All of the CT examinations in this survey were clinically requested and reported. There is the potential for cognitive bias, with some rather non-specific CT changes being diagnosed as potential COVID-19 pneumonia, particularly those findings in the indeterminate category; however, there have been several publications on the features of COVID-19 pneumonia in the literature,5 , 6 , 11 and the radiology community has become familiar with these imaging findings and their classification. Although this may have contributed to false-positive findings, the overall incidence of COVID-19 pneumonia on CT in this survey was low, and so it is unlikely that this will have had a significant impact on the results. It seems unlikely that reporting of imaging findings during the survey period would have been performed any differently from routine clinical practice and so this should be representative of UK practice during that week. There will also have been a variation in CT protocol across UK imaging departments, but this should not have impacted significantly on the ability of the radiologist to identify these CT features.
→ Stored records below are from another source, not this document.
(* ===== verification/Dataflow.v ===== *)
(** The forward dataflow analysis of the compiler,
    src/include/ep2/dialect/Analysis/ForwardDataflowAnalysis.h, and the two analyses made
    of it, src/include/ep2/dialect/Analysis/Passes.h: which fields of extracted structs
    are used, and which context variables.

    A function is known by its address (Deps), a block by that and its index.  States
    flow from a block to its successors, along the operands of conditional branches, and
    from a handler to the one its event is for. *)
From Stdlib Require Import ZArith Lia List String.
From stdpp Require Import base list numbers option gmap strings relations.
From S2P Require Import Prelude Ir Deps.
#[local] Open Scope Z_scope.

Module Dataflow.
#[local] Existing Instances Ir.value_eq_dec Ir.value_countable.
Import Deps (handler, h_addr, h_func, handlersMapT, graphT).

(** What is known of a value: [merge] is the method, whose object it changes. *)
Class ValueState (V : Type) := merge : V -> V -> V.

(** ** Contexts *)

Section Context_.
Context {V : Type} `{!ValueState V}.

Abbreviation ctxT := (gmap Ir.value V).
Abbreviation InputMapT := (list (gmap Z V)).

(** [decalre] *)
Definition declare_ (v : Ir.value) (s : V) (table : ctxT) : ctxT :=
  match table !! v with Some _ => table | None => <[v := s]> table end.

Definition update (v : Ir.value) (s : V) (table : ctxT) : ctxT :=
  match table !! v with Some s0 => <[v := merge s0 s]> table | None => <[v := s]> table end.

Definition query (v : Ir.value) (table : ctxT) : option V := table !! v.

(** For every key of the second map: its value, merged into the one of the first if there
    is one. *)
Definition merge_maps `{Countable K} : gmap K V -> gmap K V -> gmap K V :=
  union_with (fun a b => Some (merge a b)).

(** The constructor from inputs; [None]: an input for an argument the block has not. *)
Definition context_of (inputs : InputMapT) (b : nat) (args : list Ir.ty) : option ctxT :=
  let merged := fold_left merge_maps inputs ∅ in
  if forallb (fun p => (0 <=? p.1) && (p.1 <? Z.of_nat (length args))) (map_to_list merged)
  then Some (list_to_map (map (fun p => (Ir.BlockArg b (Z.to_nat p.1), p.2)) (map_to_list merged)))
  else None.

(** The states of operands, by their position plus [off]. *)
Definition operand_states (off : Z) (table : ctxT) (operands : list Ir.value) : gmap Z V :=
  list_to_map (omap (fun p => (fun s => (Z.of_nat p.1 + off, s)) <$> table !! p.2)
                 (imap (fun i v => (i, v)) operands)).
End Context_.

(** ** The analysis *)

(** A visitor; [None] is a failed assertion or a null pointer. *)
Class Visitor (V G : Type) := {
  visit : handler -> Ir.op -> gmap Ir.value V -> G -> option (gmap Ir.value V * G);
  processInitialHandler : handler -> list (gmap Z V) -> list (gmap Z V) }.

Section Analysis.
Context {V : Type} `{!ValueState V} {G : Type} `{!Visitor V G}.
Context (hm : handlersMapT) (graph : graphT) (isExternAddr : nat -> bool).
(** [getNumTrueOperands]: the condition of a conditional branch comes first, then the
    operands of the block it goes to when it holds, then the others. *)
Context (numTrueOperands : Ir.op -> nat).

Abbreviation ctxT := (gmap Ir.value V).
Abbreviation inputsT := (gmap (nat * nat) (list (gmap Z V))).
Abbreviation contextsT := (gmap (nat * nat) ctxT).

Record state := State { inputTable : inputsT; blockContext : contextsT; globalState : G }.

(** [try_emplace] of no inputs, and [emplace_back]. *)
Definition add_input (k : nat * nat) (m : gmap Z V) (t : inputsT) : inputsT :=
  <[k := default [] (t !! k) ++ [m]]> t.

Definition isEvent (o : Ir.op) : bool :=
  match Ir.o_results o with Ir.StructType true _ _ :: _ => true | _ => false end.

(** [dependency.lookupHandler] of an event, which is then dereferenced. *)
Definition lookup_target (f : handler) (o : Ir.op) : option handler :=
  match Deps.initName f o with Deps.Done n => Deps.lookupHandler n hm | _ => None end.

(** What an operation passes to other blocks. *)
Definition pass_on (f : handler) (o : Ir.op) (table : ctxT) (t : inputsT) : option inputsT :=
  match Ir.o_kind o with
  | Ir.InitOp =>
      if isEvent o then
        target ← lookup_target f o;
        if Ir.isExtern (h_func target) then Some t
        else Some (add_input (h_addr target, O) (operand_states (-1) table (Ir.o_operands o)) t)
      else Some t
  | Ir.CondBranchOp =>
      match Ir.o_succs o with
      | [trueDest; falseDest] =>
          let operands := drop 1 (Ir.o_operands o) in
          let n := numTrueOperands o in
          let t := add_input (h_addr f, trueDest) (operand_states 0 table (take n operands)) t in
          Some (add_input (h_addr f, falseDest) (operand_states 0 table (drop n operands)) t)
      | _ => None
      end
  | _ => Some t
  end.
(* ===== verification/FieldSplit.v ===== *)
(** src/lib/ep2/Passes/DeadFieldEliminatePass.cpp: an extracted struct is split into the
    runs of its used fields, each extracted on its own; accesses, updates and emits go to
    the run that has the field. *)
From Stdlib Require Import ZArith Lia List String.
From stdpp Require Import base list numbers option gmap strings pretty.
From S2P Require Import Prelude Ir Deps Dataflow.
#[local] Open Scope Z_scope.

Module FieldSplit.
Import Dataflow (FieldUsage, Usage, u_types, u_name, used, writed).
#[local] Existing Instances Ir.value_eq_dec Ir.value_countable.

(** ** Splits *)

(** The bits of a type; other types are unreachable. *)
Fixpoint bits_of (t : Ir.ty) : option Z :=
  match t with
  | Ir.StructType _ ts _ =>
      (fix sizes (ts : list Ir.ty) : option Z :=
         match ts with
         | [] => Some 0
         | t :: ts' => a ← bits_of t; b ← sizes ts'; Some (a + b)
         end) ts
  | Ir.IntegerType w => Some w
  | _ => None
  end.

Fixpoint sizes (ts : list Ir.ty) : option Z :=
  match ts with [] => Some 0 | t :: ts' => a ← bits_of t; b ← sizes ts'; Some (a + b) end.

(** Sizes are ints: the sum of more than 2^31 - 1 bits is undefined, and the model stops. *)
Definition int_of (s : Z) : option Z := if (0 <=? s) && (s <? 2 ^ 31) then Some s else None.
Definition getEP2TypeSize (t : Ir.ty) : option Z := s ← bits_of t; int_of s.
Capturing these data would not have provided additional useful information in respect of the aim of the survey, which was to understand whether preoperative CT of the chest for COVID-19 was a reliable screening tool, and if so, whether it changed patient management during the period of the study.
The data suggest that the diagnostic yield from CT chest used as a screening tool in patients presenting with acute surgical abdominal pain or in routine preoperative practice is very low. In addition, these extra CT examinations provide an extra radiation dose to the patient, and it would seem difficult to justify this added burden. As all clinical services are restored post-pandemic, there will be additional pressure on imaging departments given slower throughput of patients, ongoing workforce shortages, and the need to provide imaging that has been otherwise delayed due to COVID-19. It is clearly important that imaging facilities are used where there is clear patient benefit, and we suggest that national guidance is changed to reflect the results of this survey.
Conflict of interest
The authors declare no conflict of interest.
Acknowledgements
The authors thank all the departmental clinical directors who responded to this survey.